Für einige Marketingexperten mag es überraschend sein: Nachhaltigkeit beim Einkauf ist in den letzten 19 Monaten für die Verbraucherinnen und Verbraucher noch wichtiger geworden. Sage und schreibe 82 Prozent der Verbraucherinnen und Verbraucher sagen, das Thema Nachhaltigkeit habe heute einen höheren Stellenwert für sie als vor der Pandemie.1 Für Lorraine Whitmarsh, Professorin für Umweltpsychologie und Direktorin des Centre for Climate Change and Social Transformations, ist das ein Zeichen dafür, dass die Umwelt für viele ein zentrales Anliegen ist.

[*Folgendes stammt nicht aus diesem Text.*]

(** The state set of a cursor. *)
Definition cursor_states (field : string) : option (list State) :=
  if String.eqb field EmptyString then Some []
  else
    let names := split_at "," field in
    if forallb (fun n => collectionState (state_of n)) names
    then Some (state_of <$> sorted_set names) else None.

(** [decodeCursor]. *)
Definition decodeCursor (token : string) : option (CollectionPosition * listFilters) :=
  match b64_decode token with
  | Some (String v payload) =>
      if negb (Ascii.eqb v cursorVersion) then None
      else
        match split_at newline payload with
        | [created; id; states; since; origin] =>
            createdAt ← parse_rfc3339 created;
            if negb (ValidID id) then None
            else
              sts ← cursor_states states;
              snc ← (if String.eqb since EmptyString then Some zero_time else parse_rfc3339 since);
              org ← (if String.eqb origin EmptyString then Some None else Some <$> origin_of origin);
              Some ({| pos_CreatedAt := createdAt; pos_ID := id |},
                    {| f_States := sts; f_Since := snc; f_Origin := org |})
        | _ => None
        end
  | _ => None
  end.

(** ** The query of the listing *)

Definition cursorParam : string := "cursor".
Definition limitParam : string := "limit".
Definition originParam : string := "origin".
Definition sinceParam : string := "since".
Definition stateParam : string := "state".

(** [parseStates]. *)
Fixpoint state_names (values : list string) : list string + paramError :=
  match values with
  | [] => inl []
  | v :: values' =>
      match singleValue stateParam [v] with
      | inr e => inr e
      | inl _ =>
          if negb (collectionState (state_of v)) then inr (malformedParameter stateParam)
          else match state_names values' with inr e => inr e | inl l => inl (v :: l) end
      end
  end.
Definition parseStates (values : list string) : list State + paramError :=
  match state_names values with
  | inr e => inr e
  | inl names => inl (state_of <$> sorted_set names)
  end.

(** What the loop of [parseCollectionList] fills. *)
Record listState := {
  ls_query : CollectionQuery;
  ls_cursor : option (CollectionPosition * listFilters)
}.

Definition no_position : CollectionPosition := {| pos_CreatedAt := zero_time; pos_ID := EmptyString |}.
Definition list_start : listState :=
  {| ls_query := {| q_States := []; q_Since := zero_time; q_Origin := None; q_After := no_position;
                    q_Limit := 0 |};
     ls_cursor := None |}.

Definition set_query (f : CollectionQuery -> CollectionQuery) (st : listState) : listState :=
  {| ls_query := f (ls_query st); ls_cursor := ls_cursor st |}.
Definition with_states (l : list State) (q : CollectionQuery) : CollectionQuery :=
  {| q_States := l; q_Since := q_Since q; q_Origin := q_Origin q; q_After := q_After q; q_Limit := q_Limit q |}.
Definition with_since (t : time) (q : CollectionQuery) : CollectionQuery :=
  {| q_States := q_States q; q_Since := t; q_Origin := q_Origin q; q_After := q_After q; q_Limit := q_Limit q |}.
Definition with_origin (o : Origin) (q : CollectionQuery) : CollectionQuery :=
  {| q_States := q_States q; q_Since := q_Since q; q_Origin := Some o; q_After := q_After q;
     q_Limit := q_Limit q |}.
Definition with_limit (n : Z) (q : CollectionQuery) : CollectionQuery :=
  {| q_States := q_States q; q_Since := q_Since q; q_Origin := q_Origin q; q_After := q_After q; q_Limit := n |}.
Definition with_after (p : CollectionPosition) (q : CollectionQuery) : CollectionQuery :=
  {| q_States := q_States q; q_Since := q_Since q; q_Origin := q_Origin q; q_After := p; q_Limit := q_Limit q |}.

(** One parameter: how it changes what the loop fills, or its fault. *)
Definition list_read (name : string) (vs : list string) : (listState -> listState) + paramError :=
  if String.eqb name stateParam then
    match parseStates vs with
    | inr e => inr e
    | inl states => inl (set_query (with_states states))
    end
  else
    match singleValue name vs with
    | inr e => inr e
    | inl v =>
        if String.eqb name cursorParam then
          match decodeCursor v with
          | None => inr (malformedParameter cursorParam)
          | Some c => inl (fun st => {| ls_query := ls_query st; ls_cursor := Some c |})
          end
        else if String.eqb name limitParam then
          match atoi v with
          | None => inr (malformedParameter limitParam)
          | Some n =>
              if (n <? 1) || (MaxListCollections <? n) then inr (malformedParameter limitParam)
              else inl (set_query (with_limit n))
          end
        else if String.eqb name originParam then
          match origin_of v with
          | None => inr (malformedParameter originParam)
          | Some o => inl (set_query (with_origin o))
          end
        else if String.eqb name sinceParam then
          match parse_rfc3339 v with
          | None => inr (malformedParameter sinceParam)
          | Some t => inl (set_query (with_since t))
          end
        else inr (unknownParameter name)
    end.

Definition list_param (values : Values) (st : listState) (name : string) : listState + paramError :=
  match list_read name (default [] (values !! name)) with
  | inr e => inr e
  | inl f => inl (f st)
  end.

(** [parseCollectionList], past [url.ParseQuery]. *)
Definition parse_list (values : Values) : CollectionQuery + paramError :=
  match fold_params (list_param values) (sorted_names values) list_start with
  | inr e => inr e
  | inl st =>
      match ls_cursor st with
      | None => inl (ls_query st)
      | Some (position, minted) =>
          if negb (filters_equal minted (filtersOf (ls_query st))) then inr (malformedParameter cursorParam)
          else inl (with_after position (ls_query st))
      end
  end.

(** [parseCollectionList]. *)
Definition parseCollectionList (rawQuery : string) : CollectionQuery + paramError :=
  if String.eqb rawQuery EmptyString then inl (ls_query list_start)
  else
    match ParseQuery rawQuery with
    | None => inr (malformedParameter EmptyString)
    | Some values => parse_list values
    end.

(** [serveCollectionList]: the page and the token that continues it; [None] when
    the cache cannot answer. *)
Definition serveCollectionList (cur g : N) (ns svc : string) (query : CollectionQuery) (c : Caches) :
    option (list CollectionView * string) :=
  let '(views, more, ok) := Collections cur g ns svc query c in
  if negb ok then None
  else
    Some (views,
          if more : bool then
            match last views with
            | Some v => encodeCursor (view_pos v) (filtersOf query)
            | None => EmptyString
            end
          else EmptyString).

(** ** The wait of a Collection read *)

Definition waitParam : string := "wait".
Definition minWait : duration := second.
Definition maxWait : duration := 60 * second.

Definition wait_param (ParseDuration : string -> option Z) (values : Values) (st : Z) (name : string) :
    Z + paramError :=
  match singleValue name (default [] (values !! name)) with
  | inr e => inr e
  | inl v =>
      if negb (String.eqb name waitParam) then inr (unknownParameter name)
      else
        match ParseDuration v with
        | None => inr (malformedParameter waitParam)
        | Some d => if (d <? minWait) || (maxWait <? d) then inr (malformedParameter waitParam) else inl d
        end
  end.

(** [parseWait]. *)
Definition parseWait (ParseDuration : string -> option Z) (rawQuery : string) : Z + paramError :=
  if String.eqb rawQuery EmptyString then inl 0
  else
    match ParseQuery rawQuery with
    | None => inr (malformedParameter EmptyString)
    | Some values => fold_params (wait_param ParseDuration values) (sorted_names values) 0
    end.

(** ** The fields of a cursor *)

Lemma state_name_of (s : string) : state_name (state_of s) = s.
Proof.
  unfold state_of.
  repeat (case_match eqn:E; [apply String.eqb_eq in E as ->; done|clear E]). done.
Qed.

Lemma state_of_valid (s : string) :
  collectionState (state_of s) = true ->
  s <> EmptyString /\ has_byte "," s = false /\ has_byte newline s = false.
Proof.
  unfold state_of.
  repeat (case_match eqn:E; [apply String.eqb_eq in E as ->; done|clear E]). done.
Qed.

Lemma sorted_set_elem (l : list string) (x : string) : x ∈ sorted_set l <-> x ∈ l.
Proof.
  unfold sorted_set. rewrite (elem_of_Permutation_proper x _ _ (merge_sort_Permutation String.le _)).
  apply elem_of_remove_dups.
Qed.

Lemma sorted_set_NoDup (l : list string) : NoDup (sorted_set l).
Proof. unfold sorted_set. rewrite (merge_sort_Permutation String.le _). apply NoDup_remove_dups. Qed.

Lemma sorted_set_sorted (l : list string) : StronglySorted String.le (sorted_set l).
Proof.
  apply Sorted_StronglySorted; [intros a b c; by apply transitivity|]. apply Sorted_merge_sort, _.
Qed.

(** Sorting a sorted set changes nothing. *)
Lemma sorted_set_idem (l : list string) : sorted_set (sorted_set l) = sorted_set l.
Proof.
  apply (StronglySorted_unique String.le); [apply sorted_set_sorted..|].
  apply NoDup_Permutation; [apply sorted_set_NoDup..|]. intros x. apply sorted_set_elem.
Qed.

Lemma digit_plain (n : Z) : 0 <= n < 10 -> Ascii.eqb (digit n) newline = false.
Proof.
  intros Hn. apply negb_true_iff. by apply (on_digits (fun k => negb (Ascii.eqb (digit k) newline))); [vm_compute|].
Qed.

Lemma has_byte_cons (c d : ascii) (s : string) :
  Ascii.eqb d c = false -> has_byte c s = false -> has_byte c (String d s) = false.
Proof. intros Hd%Ascii.eqb_neq Hs. simpl. by rewrite decide_False. Qed.

Lemma has_byte_join (c sep : ascii) (l : list string) :
  Ascii.eqb sep c = false -> Forall (fun s => has_byte c s = false) l -> has_byte c (join_with sep l) = false.
Proof.
  intros Hsep. induction 1 as [|s l Hs Hl IH]; [done|]. destruct l as [|t l]; [done|].
  rewrite join_with_cons by done. rewrite has_byte_app, Hs. by apply has_byte_cons.
Qed.

Lemma two_plain (n : Z) : 0 <= n < 100 -> has_byte newline (two n) = false.
Proof.
  intros H. unfold two. apply has_byte_cons; [apply digit_plain; sextet|].
  apply has_byte_cons; [apply digit_plain; Z.div_mod_to_equations; lia|done].
Qed.

Lemma digits_plain (l : list Z) :
  Forall (fun x => 0 <= x < 10) l -> has_byte newline (string_of_digits l) = false.
Proof. induction 1 as [|x l Hx _ IH]; [done|]. by apply has_byte_cons; [apply digit_plain|]. Qed.

Lemma fraction_plain (ns : Z) : 0 <= ns < second -> has_byte newline (format_fraction ns) = false.
Proof.
  intros Hns. unfold format_fraction.
  pose proof (trim_zeros_range _ (digits_of_range 9 ns Hns)) as Hd.
  destruct (trim_zeros (digits_of 9 ns)) as [|x l]; [done|].
  apply has_byte_cons; [done|]. by apply digits_plain.
Qed.

(** The years the cursor can carry. *)
Definition writable (t : time) : bool :=
  (0 <=? year_of (t / second / 86400)) && (year_of (t / second / 86400) <=? 9999).

Lemma format_plain (t : time) : writable t = true -> has_byte newline (format_rfc3339 t) = false.
Proof.
  unfold writable, format_rfc3339. destruct (civil (t / second / 86400)) as [[y m] d] eqn:E.
  apply civil_spec in E as (<- & Hm & Hd & _). pose proof (daysIn_max m y).
  intros [H0%Z.leb_le H9%Z.leb_le]%andb_true_iff.
  pose proof (Z.mod_pos_bound (t / second) 86400 ltac:(done)) as Hr. set (r := t / second mod 86400) in *.
  unfold format_year. rewrite (proj2 (Z.ltb_ge y 0) H0), (proj2 (Z.ltb_lt y 10000)) by lia.
  unfold four. rewrite !has_byte_app.
  rewrite (two_plain (y / 100)) by sextet. rewrite (two_plain (y mod 100)) by sextet.
  rewrite (two_plain m), (two_plain d) by lia. rewrite (two_plain (r / 3600)) by sextet.
  rewrite (two_plain (r / 60 mod 60)), (two_plain (r mod 60)) by sextet.
  by rewrite fraction_plain by (apply Z.mod_pos_bound; done).
Qed.

Lemma idAlphabet_plain (c : ascii) : isIDChar c = true -> Ascii.eqb c newline = false.
Proof. destruct c as [[] [] [] [] [] [] [] []]; vm_compute; done. Qed.

Lemma ValidID_plain (s : string) : ValidID s = true -> has_byte newline s = false.
Proof. intros [_ H]%ValidID_iff. by apply (all_bytes_no_byte isIDChar). Qed.

(** Names the loop of a state filter can have collected. *)
Definition valid_names (names : list string) : Prop :=
  forallb (fun n => collectionState (state_of n)) names = true.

Während der weltweiten Finanzkrise im Jahr 2008 „rückte der Klimawandel sehr in den Hintergrund“, so Prof. Whitmarsh. „Inzwischen ist das Thema tief in den Köpfen der Menschen verankert.“ Umweltzerstörung und Klimawandel – Themen, denen 2019 so viel Aufmerksamkeit wie nie zuvor gewidmet wurde – seien im vergangenen Jahr sogar noch stärker in den Mittelpunkt getreten, betont die Professorin.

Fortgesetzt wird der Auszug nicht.